Die wichtigsten Maßnahmen sind:

Stärkung der Zusammenarbeit zwischen den Mitgliedstaaten: Mehrwertsteuerbetrug kann innerhalb von Minuten begangen werden; deswegen brauchen auch die Mitgliedstaaten Instrumente, um möglichst rasch handeln zu können. Mit dem heutigen Vorschlag wird ein System für den Online-Austausch von Informationen im Rahmen von „Eurofisc“ eingerichtet, dem bereits bestehenden EU-Expertennetzwerk für die Betrugsbekämpfung. Die Mitgliedstaaten würden in die Lage versetzt, Daten über grenzüberschreitende Aktivitäten zu verarbeiten, zu analysieren und zu prüfen, sodass die Risiken möglichst rasch und exakt eingeschätzt werden können. Damit die Mitgliedstaaten grenzüberschreitende Lieferungen stärker kontrollieren können, sollen Steuerbeamte aus zwei oder mehr Mitgliedstaaten ein Team für gemeinsame Prüfungen zur Betrugsbekämpfung – besonders im Bereich des elektronischen Geschäftsverkehrs – bilden. Außerdem würde Eurofisc neue Befugnisse zur Koordinierung grenzüberschreitender Ermittlungen erhalten.

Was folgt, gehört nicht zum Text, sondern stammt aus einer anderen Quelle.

Lemma tr_inv_step s s' : tr_inv s -> tr_step s s' -> tr_inv s'.
Proof.
  intros Hi Hs q. destruct Hs as [t o msg addr pick|t o q0 pick waitErr w t' r rest Hc Hl|t o].
  - specialize (Hi q) as (H1 & H2 & H3). cbn [r_t r_obs] in *.
    destruct (WriteMessages pick msg addr t) as [ok t'] eqn:Hw. apply WriteMessages_cases in Hw.
    destruct ok; [|by subst t']. destruct Hw as [Hroom ->]. set (q0 := queue_of msg) in *.
    unfold enqueue. cbn [r_t r_obs]. unfold accepted, taken, written in *.
    rewrite get_set_chan, !omap_app. cbn [omap list_omap]. rewrite !app_nil_r.
    destruct (decide (q0 = q)) as [->|]; [|by rewrite app_nil_r].
    unfold has_room in Hroom. cbn [ch_cap ch_items]. rewrite length_app. cbn [length].
    split; [lia|]. split; [|done]. by rewrite H2, app_assoc.
  - specialize (Hi q) as (H1 & H2 & H3). cbn [r_t r_obs] in *.
    apply loop_iteration_cases in Hl as (r' & rest' & Hc' & -> & Hw). rewrite Hc in Hc'.
    injection Hc' as <- <-. unfold accepted, taken, written in *.
    rewrite get_set_chan, !omap_app. cbn [omap list_omap].
    destruct (decide (q0 = q)) as [->|Hne].
    + rewrite Hc in *. cbn [ch_cap ch_items length] in *. split; [lia|].
      destruct Hw as [->|[-> _]]; cbn [omap list_omap]; rewrite ?decide_True, ?app_nil_r by done.
      * split; [by rewrite H2, <- app_assoc|]. by apply sublist_snoc_r.
      * split; [by rewrite H2, <- app_assoc|]. by apply sublist_app.
    + destruct Hw as [->|[-> _]]; cbn [omap list_omap]; rewrite ?decide_False, !app_nil_r by done; done.
  - specialize (Hi q) as (H1 & H2 & H3). by destruct q.
Qed.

Zusammenarbeit mit Strafverfolgungsbehörden: Die neuen Maßnahmen würden den Steuerbehörden und den europäischen Strafverfolgungsbehörden wie OLAF, Europol und der eben erst gegründeten Europäischen Staatsanwaltschaft (EUStA) neue Kanäle für die Kommunikation und den Austausch von Daten zu Aktivitäten eröffnen, die auf Mehrwertsteuerbetrug schließen lassen. Durch die Zusammenarbeit mit den europäischen Stellen könnten die nationalen Informationen mit Strafregistern, Datenbanken und anderen Informationen von Europol und OLAF abgeglichen werden, um die wahren Betrüger zu identifizieren und ihre Netzwerke aufzudecken.

Austausch wichtiger Informationen über Einfuhren in die EU: Der Informationsaustausch zwischen Steuer- und Zollbehörden betreffend bestimmte Zollverfahren, die derzeit für den Mehrwertsteuerbetrug missbraucht werden, würde weiter verbessert. Im Zuge eines besonderen Verfahrens können Gegenstände von außerhalb der EU in einen Mitgliedstaat eingeführt und von dort aus mehrwertsteuerfrei in den Mitgliedstaat ihrer endgültigen Bestimmung weitertransportiert werden. Die Mehrwertsteuer wird erst am endgültigen Bestimmungsort fällig. Diese Besonderheit des EU-Mehrwertsteuersystems soll den Handel für ehrliche Unternehmen erleichtern, kann jedoch missbraucht werden, um Gegenstände auf den Schwarzmarkt umzuleiten und die Zahlung der Mehrwertsteuer insgesamt zu vermeiden. Gemäß den neuen Vorschriften würden Steuer- und Zollbehörden in allen Mitgliedstaaten Informationen über die Einfuhr von Waren austauschen und ihre Zusammenarbeit intensivieren.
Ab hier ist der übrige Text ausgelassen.